* WORK ORDER
Set down, please, without alteration, the lines of the entries below from the first through the one containing "match list_find (fun".

* DATA RECORDS

(* ===== verification/Inspection.v ===== *)
(** * Frames of a core ([src/snapshot/inspection.hpp], [src/snapshot/frame_lookup.hpp])

    The frames of one thread of a core, each with the module that owns its program
    counter: an ordinary frame is unwound by the CFA rules of its module, a signal frame
    by the context the kernel saved.  A [CoreSnapshot] and the threads inside it are
    passed by reference and compared by address, so they carry an identity here. *)

From S2P Require Import Prelude Machine ByteReader Paths ElfFormat Debugger EhFrame Unwind.
From S2P Require Import ModulePath Elf Core SignalContext LineTable.
From S2P Require EhFrameSignal.

(** ** Objects *)

(** A [CoreSnapshot] at an address. *)
Record SnapshotObject := mkObject { so_address : Z; so_core : CoreSnapshot }.

(** A reference to the thread at a position of the catalogue of the snapshot at an address. *)
Record ThreadRef := mkThreadRef { tr_owner : Z; tr_position : nat; tr_thread : CoreThreadSnapshot }.

Definition same_thread_object (a b : ThreadRef) : bool :=
  (tr_owner a =? tr_owner b) && Nat.eqb (tr_position a) (tr_position b).

(** The reference [CoreSnapshot::thread] returns. *)
(* src/elf/elf.cpp:501-506 CoreSnapshot::thread *)
Definition snapshot_thread (snapshot : SnapshotObject) (tid : Z) : res ThreadRef :=
  match list_find (fun thread => thread_tid thread = tid) (core_threads (so_core snapshot)) with
  | Some (position, thread) => Ok (mkThreadRef (so_address snapshot) position thread)
  | None => out_of_range "core thread TID is unavailable"
  end.

(* src/elf/elf.hpp:105-107 CoreSnapshot::crashed_thread *)
Definition snapshot_crashed_thread (snapshot : SnapshotObject) : res ThreadRef :=
  match core_threads (so_core snapshot) with
  | [] => Undef "front of an empty vector"
  | thread :: _ => Ok (mkThreadRef (so_address snapshot) 0 thread)
  end.

(** ** Data *)

(* src/snapshot/inspection.hpp:22-26 SnapshotModuleAddress *)
Record SnapshotModuleAddress := mkModuleAddress {
  ma_module_path : string; ma_module_file_path : string; ma_virtual_address : Z
}.
(* src/snapshot/inspection.hpp:28-32 SnapshotResolvedSymbol *)
Record SnapshotResolvedSymbol := mkSnapshotSymbol { ss_module_path : string; ss_name : string; ss_offset : Z }.
(* src/snapshot/inspection.hpp:34-39 SnapshotResolvedSource *)
Record SnapshotResolvedSource := mkSnapshotSource {
  so_module_path : string; so_file : string; so_line : Z; so_column : Z
}.
(* src/snapshot/inspection.hpp:41-44 SnapshotFramePcOwnership *)
Inductive SnapshotFramePcOwnership := ExactInstruction | ReturnAddress.
#[export] Instance SnapshotFramePcOwnership_eq_dec : EqDecision SnapshotFramePcOwnership.
Proof. solve_decision. Defined.

(* src/snapshot/inspection.hpp:46-60 SnapshotInspectionFrameContext *)
Record SnapshotInspectionFrameContext := mkSnapshotFrame {
  sf_index : Z;
  sf_owner_snapshot : Z;
  sf_thread_tid : Z;
  sf_thread_signal_number : Z;
  sf_origin_runtime_pc : Z;
  sf_origin_stack_pointer : Z;
  sf_origin_frame_pointer : option Z;
  sf_runtime_pc : Z;
  sf_stack_pointer : Z;
  sf_frame_pointer : option Z;
  sf_pc_ownership : SnapshotFramePcOwnership;
  sf_module_path : string;
  sf_registers : InspectionRegisterState
}.

(* src/snapshot/inspection.hpp:62-65 SnapshotInspectionTrace *)
Record SnapshotInspectionTrace := mkTrace {
  trace_frames : list SnapshotInspectionFrameContext; trace_stop_reason : CfiUnwindStopReason
}.

(* src/elf/elf.cpp:147-147 ElfFile::is_pie *)
Definition is_pie (elf : ElfFile) : bool := elf_type elf =? ET_DYN.

(* src/snapshot/inspection.hpp:67-70 identity_snapshot_module_paths *)
Definition identity_snapshot_module_paths : SnapshotModulePathResolver := no_module_paths.

(** ** The module of an address *)

(** The mapping of an address, with an absolute path. *)
(* src/snapshot/inspection.hpp:178-188 snapshot_frame_module_path *)
Definition snapshot_frame_module_path (snapshot : CoreSnapshot) (address : Z) : res string :=
  match mapping_for_address snapshot address with
  | None => runtime_error "snapshot frame address is not covered by NT_FILE mapping"
  | Some mapping =>
    _ ← throw_if (negb (path_is_absolute (map_path mapping)))
          (Exn RuntimeError "snapshot frame NT_FILE mapping lacks an absolute module path");
    Ok (map_path mapping)
  end.

Section Modules.
Context `{H : Host} `{F : FileAccess}.

(* src/snapshot/inspection.hpp:72-108 resolve_snapshot_module_address *)
Definition resolve_snapshot_module_address (snapshot : CoreSnapshot) (address : Z)
    (module_paths : SnapshotModulePathResolver) : res SnapshotModuleAddress :=
  match mapping_for_address snapshot address with
  | None => runtime_error "snapshot address is not covered by NT_FILE mapping"
  | Some mapping =>
    _ ← throw_if (negb (path_is_absolute (map_path mapping)))
          (Exn RuntimeError "snapshot NT_FILE mapping lacks an absolute module path");
    module_file_path ← resolve_module (map_path mapping) module_paths;
    module ← open_elf module_file_path;
    if negb (is_pie module) then Ok (mkModuleAddress (map_path mapping) module_file_path address)
    else
      match List.find (fun candidate => String.eqb (map_path candidate) (map_path mapping) &&
                                        (map_file_offset candidate =? 0)) (file_mappings snapshot) with
      | None => runtime_error "snapshot PIE module lacks offset-zero NT_FILE mapping"
      | Some base =>
        _ ← throw_if (map_start base <? zero_offset_load_vaddr module)
              (Exn RuntimeError "snapshot PIE mapping is below ELF load virtual base");
        let bias := map_start base - zero_offset_load_vaddr module in
        _ ← throw_if (address <? bias)
              (Exn RuntimeError "snapshot runtime address is below module load bias");
        Ok (mkModuleAddress (map_path mapping) module_file_path (address - bias))
      end
  end.
(* ===== verification/InlineMember.v ===== *)
(** * Members of local values ([src/dwarf/inline_member.hpp])

    Selecting a member of a structure, a union or an array that is already materialised,
    and following a pointer to a structure in the memory of the snapshot.  The metadata
    the DWARF reader attached is checked again at every selection. *)

From stdpp Require Import pretty.
From S2P Require Import Prelude Machine ByteReader ElfFormat EhFrame.
From S2P Require Import Core ModulePath Inspection SnapshotMemory LocalValue.

(** Sizes of [std::uint64_t] and [std::uintptr_t]. *)
Definition sizeof_word : Z := 8.

(* src/dwarf/inline_member.hpp:17-30 decode_scalar *)
Definition decode_scalar (memory : SnapshotMemoryRead) (byte_size : Z) : res Z :=
  _ ← throw_if ((byte_size =? 0) || (sizeof_word <? byte_size) || negb (size_of (mr_bytes memory) =? byte_size))
        (Exn RuntimeError "selected-inline member has an unsupported scalar width");
  Ok (or_bytes 0 0 (mr_bytes memory)).

(* src/dwarf/inline_member.hpp:32-42 attach_storage *)
Definition attach_storage (memory : SnapshotMemoryRead) (result : LocalScalarValue) : LocalScalarValue :=
  match mr_provenance memory with
  | FromCore =>
    set_storage SnapshotCoreMemory (lv_storage_module_path result) (lv_storage_file_path result)
      (lv_storage_file_offset result) result
  | FromRuntimeArtifact =>
    set_storage SnapshotRuntimeArtifact (mr_module_path memory) (mr_module_file_path memory)
      (mr_artifact_file_offset memory) result
  end.

(* src/dwarf/inline_member.hpp:44-59 copy_storage *)
Definition copy_storage (owner : LocalScalarValue) (byte_offset : Z) (result : LocalScalarValue)
    : res LocalScalarValue :=
  let copied offset := set_storage (lv_storage owner) (lv_storage_module_path owner) (lv_storage_file_path owner)
                         offset result in
  if bool_decide (lv_storage owner = SnapshotRuntimeArtifact) then
    _ ← throw_if (u64_max - lv_storage_file_offset owner <? byte_offset)
          (Exn OverflowError "selected-inline aggregate artifact provenance offset overflows");
    Ok (copied (lv_storage_file_offset owner + byte_offset))
  else Ok (copied (lv_storage_file_offset owner)).

(* src/dwarf/inline_member.hpp:61-74 checked_address *)
Definition checked_address (base offset : Z) (context : string) : res Z :=
  _ ← throw_if (base =? 0) (Exn RuntimeError ("cannot traverse a null " +:+ context));
  _ ← throw_if (u64_max <? base) (Exn RuntimeError (context +:+ " exceeds host address width"));
  _ ← throw_if (u64_max - base <? offset) (Exn OverflowError (context +:+ " member address overflows"));
  Ok (base + offset).

(** ** Checks of the metadata *)

(* src/dwarf/inline_member.hpp:107-116 validate_terminal_member *)
Definition bad_pointee_member (pointee : LocalPointerPointeeType) (nested : LocalPointerPointeeMemberType) : bool :=
  bool_decide (pm_kind nested <> KInteger) || (pm_byte_size nested =? 0) || (sizeof_word <? pm_byte_size nested) ||
  (pt_byte_size pointee <? pm_offset nested) || (pt_byte_size pointee - pm_offset nested <? pm_byte_size nested).

(* src/dwarf/inline_member.hpp:95-121 validate_terminal_member *)
Definition validate_pointee (pointee : LocalPointerPointeeType) (context : string) : res unit :=
  match pt_kind pointee with
  | KInteger =>
    throw_if ((sizeof_word <? pt_byte_size pointee) || negb (bool_decide (pt_members pointee = nil)))
      (Exn LogicError (context +:+ " integer pointee metadata is malformed"))
  | KStructure =>
    _ ← throw_if ((sizeof_word <? pt_byte_size pointee) || bool_decide (pt_members pointee = nil) ||
                  (32 <? size_of (pt_members pointee)))
          (Exn LogicError (context +:+ " structure pointee exceeds the bounded shallow model"));
    throw_if (existsb (bad_pointee_member pointee) (pt_members pointee))
      (Exn LogicError (context +:+ " structure pointee member metadata is malformed"))
  | _ => logic_error (context +:+ " pointer pointee kind is unsupported")
  end.

(* src/dwarf/inline_member.hpp:76-134 validate_terminal_member *)
Definition validate_terminal_member (member : LocalStructMember) (context : string) : res unit :=
  _ ← throw_if ((sm_byte_size member =? 0) || (sizeof_word <? sm_byte_size member) ||
                match sm_members member with [] => false | _ => true end)
        (Exn LogicError (context +:+ " has an unsupported terminal width or nested metadata"));
  match sm_kind member with
  | KInteger =>
    throw_if (bool_decide (is_Some (sm_pointee_type member)) || bool_decide (is_Some (sm_enum_type member)))
      (Exn LogicError (context +:+ " integer retained incompatible type metadata"))
  | KPointer =>
    let bad := Exn LogicError (context +:+ " pointer has invalid bounded pointee metadata") in
    match sm_pointee_type member with
    | None => Throw bad
    | Some pointee =>
      _ ← throw_if (negb (sm_byte_size member =? sizeof_word) || sm_is_signed member ||
                    bool_decide (is_Some (sm_enum_type member)) || bool_decide (is_Some (sm_bit_slice member)) ||
                    (pt_byte_size pointee =? 0)) bad;
      validate_pointee pointee context
    end
  | KEnumeration =>
    let bad := Exn LogicError (context +:+ " enum has invalid bounded enum metadata") in
    match sm_enum_type member with
    | None => Throw bad
    | Some enum_type =>
      throw_if (bool_decide (is_Some (sm_pointee_type member)) || bool_decide (is_Some (sm_bit_slice member)) ||
                negb (et_byte_size enum_type =? sm_byte_size member) ||
                negb (Bool.eqb (et_is_signed enum_type) (sm_is_signed member)) ||
                match et_enumerators enum_type with [] => true | _ => false end) bad
    end
  | _ => runtime_error (context +:+ " kind is outside the bounded terminal model")
  end.

(** The children of a nested structure. *)
(* src/dwarf/inline_member.hpp:168-175 aggregate_member *)
Fixpoint validate_children (byte_size : Z) (children : list LocalStructMember) : res unit :=
  match children with
  | [] => Ok tt
  | child :: children =>
    _ ← throw_if ((byte_size <? sm_offset child) || (byte_size - sm_offset child <? sm_byte_size child))
          (Exn LogicError "selected-inline nested child exceeds bounded inner layout");
    _ ← validate_terminal_member child "selected-inline nested child";
    validate_children byte_size children
  end.

Definition member_named (name : string) (members : list LocalStructMember) : option LocalStructMember :=
  List.find (fun candidate => String.eqb (sm_name candidate) name) members.

(* src/dwarf/inline_member.hpp:136-180 aggregate_member *)
Definition aggregate_member (aggregate : LocalScalarValue) (member_name : string) : res LocalStructMember :=
  _ ← throw_if (String.eqb member_name EmptyString)
        (Exn InvalidArgument "selected-inline aggregate member name must not be empty");
  _ ← throw_if (bool_decide (lv_kind aggregate <> KStructure) ||
                match lv_members aggregate with [] => true | _ => false end)
        (Exn RuntimeError ("selected-inline local is not a materialized bounded structure: " +:+ lv_name aggregate));
  match member_named member_name (lv_members aggregate) with
  | None => runtime_error ("bounded selected-inline aggregate has no member named: " +:+ member_name)
  | Some member =>
    _ ← throw_if ((sm_byte_size member =? 0) || (lv_byte_size aggregate <? sm_offset member) ||
                  (lv_byte_size aggregate - sm_offset member <? sm_byte_size member))
          (Exn LogicError "selected-inline aggregate member exceeds bounded owner layout");
    _ ← (if bool_decide (sm_kind member = KStructure) then
           _ ← throw_if (sm_is_signed member || bool_decide (is_Some (sm_pointee_type member)) ||
                         bool_decide (is_Some (sm_bit_slice member)) || bool_decide (is_Some (sm_enum_type member)) ||
                         match sm_members member with [] => true | _ => false end)
                 (Exn LogicError "selected-inline nested structure member has invalid bounded metadata");
           validate_children (sm_byte_size member) (sm_members member)
         else validate_terminal_member member "selected-inline aggregate member");
    Ok member
  end.

(* src/dwarf/inline_member.hpp:182-208 union_member *)
Definition union_member (value : LocalScalarValue) (member_name : string) : res LocalStructMember :=
  _ ← throw_if (String.eqb member_name EmptyString)
        (Exn InvalidArgument "selected-inline union member name must not be empty");
  _ ← throw_if (bool_decide (lv_kind value <> KUnion) || match lv_members value with [] => true | _ => false end)
        (Exn RuntimeError ("selected-inline local is not a materialized bounded union: " +:+ lv_name value));
  match member_named member_name (lv_members value) with
  | None => runtime_error ("bounded selected-inline union has no member named: " +:+ member_name)
  | Some member =>
    _ ← throw_if (bool_decide (sm_kind member <> KInteger) || bool_decide (is_Some (sm_pointee_type member)) ||
                  match sm_members member with [] => false | _ => true end || (sm_byte_size member =? 0) ||
                  (sizeof_word <? sm_byte_size member))
          (Exn RuntimeError
             "selected-inline union member kind is outside the bounded explicit-selection model");
    Ok member
  end.

(** ** Selections in a materialised value *)

(** The type a pointer member points to, with the members of a structure. *)
(* src/dwarf/inline_member.hpp:326-337 inspect_local_aggregate_member *)
Definition selected_pointee (pointee : LocalPointerPointeeType) : LocalValueType :=
  mkValueType (pt_byte_size pointee) (pt_is_signed pointee) (pt_kind pointee)
    (if bool_decide (pt_kind pointee = KStructure) then
       map (fun nested => mkMemberType (pm_name nested) (pm_offset nested) (pm_byte_size nested) (pm_is_signed nested)
                            (pm_kind nested) None None None []) (pt_members pointee)
     else []) None None.

(* src/dwarf/inline_member.hpp:313-344 inspect_local_aggregate_member *)
Definition inspect_local_aggregate_member (aggregate : LocalScalarValue) (member_name : string)
    : res LocalScalarValue :=
  member ← aggregate_member aggregate member_name;
  result ← copy_storage aggregate (sm_offset member)
             (scalar (lv_module_path aggregate) (lv_name aggregate +:+ "." +:+ member_name) (sm_raw_value member)
                (sm_byte_size member) (sm_is_signed member) (sm_kind member));
  match sm_kind member with
  | KPointer =>
    match sm_pointee_type member with
    | None => Undef "value of an empty optional"
    | Some pointee => Ok (set_pointee (Some (selected_pointee pointee)) result)
    end
  | KEnumeration => Ok (set_enum_type (sm_enum_type member) result)
  | KStructure => Ok (set_members (sm_members member) result)
  | _ => Ok result
  end.

(* src/dwarf/inline_member.hpp:346-362 inspect_local_nested_aggregate_member *)
Definition inspect_local_nested_aggregate_member (aggregate : LocalScalarValue)
    (aggregate_member_name terminal_member_name : string) : res LocalScalarValue :=
  inner ← inspect_local_aggregate_member aggregate aggregate_member_name;
  _ ← throw_if (bool_decide (lv_kind inner <> KStructure))
        (Exn RuntimeError ("outer member is not a bounded nested structure: " +:+ lv_name inner));
  terminal ← inspect_local_aggregate_member inner terminal_member_name;
  _ ← throw_if (bool_decide (lv_kind terminal = KStructure))
        (Exn RuntimeError "nested aggregate depth exceeds the bounded one-hop model");
  Ok terminal.

(* src/dwarf/inline_member.hpp:364-369 inspect_inline_local_nested_aggregate_member *)
Definition inspect_inline_local_nested_aggregate_member :
    LocalScalarValue -> string -> string -> res LocalScalarValue := inspect_local_nested_aggregate_member.

(* src/dwarf/inline_member.hpp:371-402 inspect_local_array_element *)
Definition inspect_local_array_element (array : LocalScalarValue) (index : Z) : res LocalScalarValue :=
  let bad := Exn LogicError ("local value is not a materialized bounded fixed array: " +:+ lv_name array) in
  match lv_array_type array with
  | None => Throw bad
  | Some array_type =>
    _ ← throw_if (bool_decide (lv_kind array <> KArray) || (at_element_count array_type =? 0) ||
                  negb (size_of (lv_elements array) =? at_element_count array_type) ||
                  bool_decide (at_element_kind array_type <> KInteger)) bad;
    _ ← throw_if (at_element_count array_type <=? index) (Exn OutOfRange "array index is out of range");
    match lv_elements array !! Z.to_nat index with
    | None => Undef "vector index out of range"
    | Some element =>
      _ ← throw_if (bool_decide (ae_kind element <> KInteger) ||
                    negb (ae_byte_size element =? at_element_byte_size array_type) ||
                    negb (Bool.eqb (ae_is_signed element) (at_element_is_signed array_type)) ||
                    (ae_byte_size element =? 0) || (sizeof_word <? ae_byte_size element))
            (Exn LogicError "bounded fixed-array element metadata is inconsistent");
      _ ← throw_if (u64_max / ae_byte_size element <? index)
            (Exn OverflowError "array element byte offset overflows");
      let byte_offset := index * ae_byte_size element in
      copy_storage array byte_offset
        (scalar (lv_module_path array) (lv_name array +:+ "[" +:+ pretty index +:+ "]") (ae_raw_value element)
           (ae_byte_size element) (ae_is_signed element) (ae_kind element))
    end
  end.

* ANSWER TO THIS TASK
(* ===== verification/Inspection.v ===== *)
(** * Frames of a core ([src/snapshot/inspection.hpp], [src/snapshot/frame_lookup.hpp])

    The frames of one thread of a core, each with the module that owns its program
    counter: an ordinary frame is unwound by the CFA rules of its module, a signal frame
    by the context the kernel saved.  A [CoreSnapshot] and the threads inside it are
    passed by reference and compared by address, so they carry an identity here. *)

From S2P Require Import Prelude Machine ByteReader Paths ElfFormat Debugger EhFrame Unwind.
From S2P Require Import ModulePath Elf Core SignalContext LineTable.
From S2P Require EhFrameSignal.

(** ** Objects *)

(** A [CoreSnapshot] at an address. *)
Record SnapshotObject := mkObject { so_address : Z; so_core : CoreSnapshot }.

(** A reference to the thread at a position of the catalogue of the snapshot at an address. *)
Record ThreadRef := mkThreadRef { tr_owner : Z; tr_position : nat; tr_thread : CoreThreadSnapshot }.

Definition same_thread_object (a b : ThreadRef) : bool :=
  (tr_owner a =? tr_owner b) && Nat.eqb (tr_position a) (tr_position b).

(** The reference [CoreSnapshot::thread] returns. *)
(* src/elf/elf.cpp:501-506 CoreSnapshot::thread *)
Definition snapshot_thread (snapshot : SnapshotObject) (tid : Z) : res ThreadRef :=
  match list_find (fun thread => thread_tid thread = tid) (core_threads (so_core snapshot)) with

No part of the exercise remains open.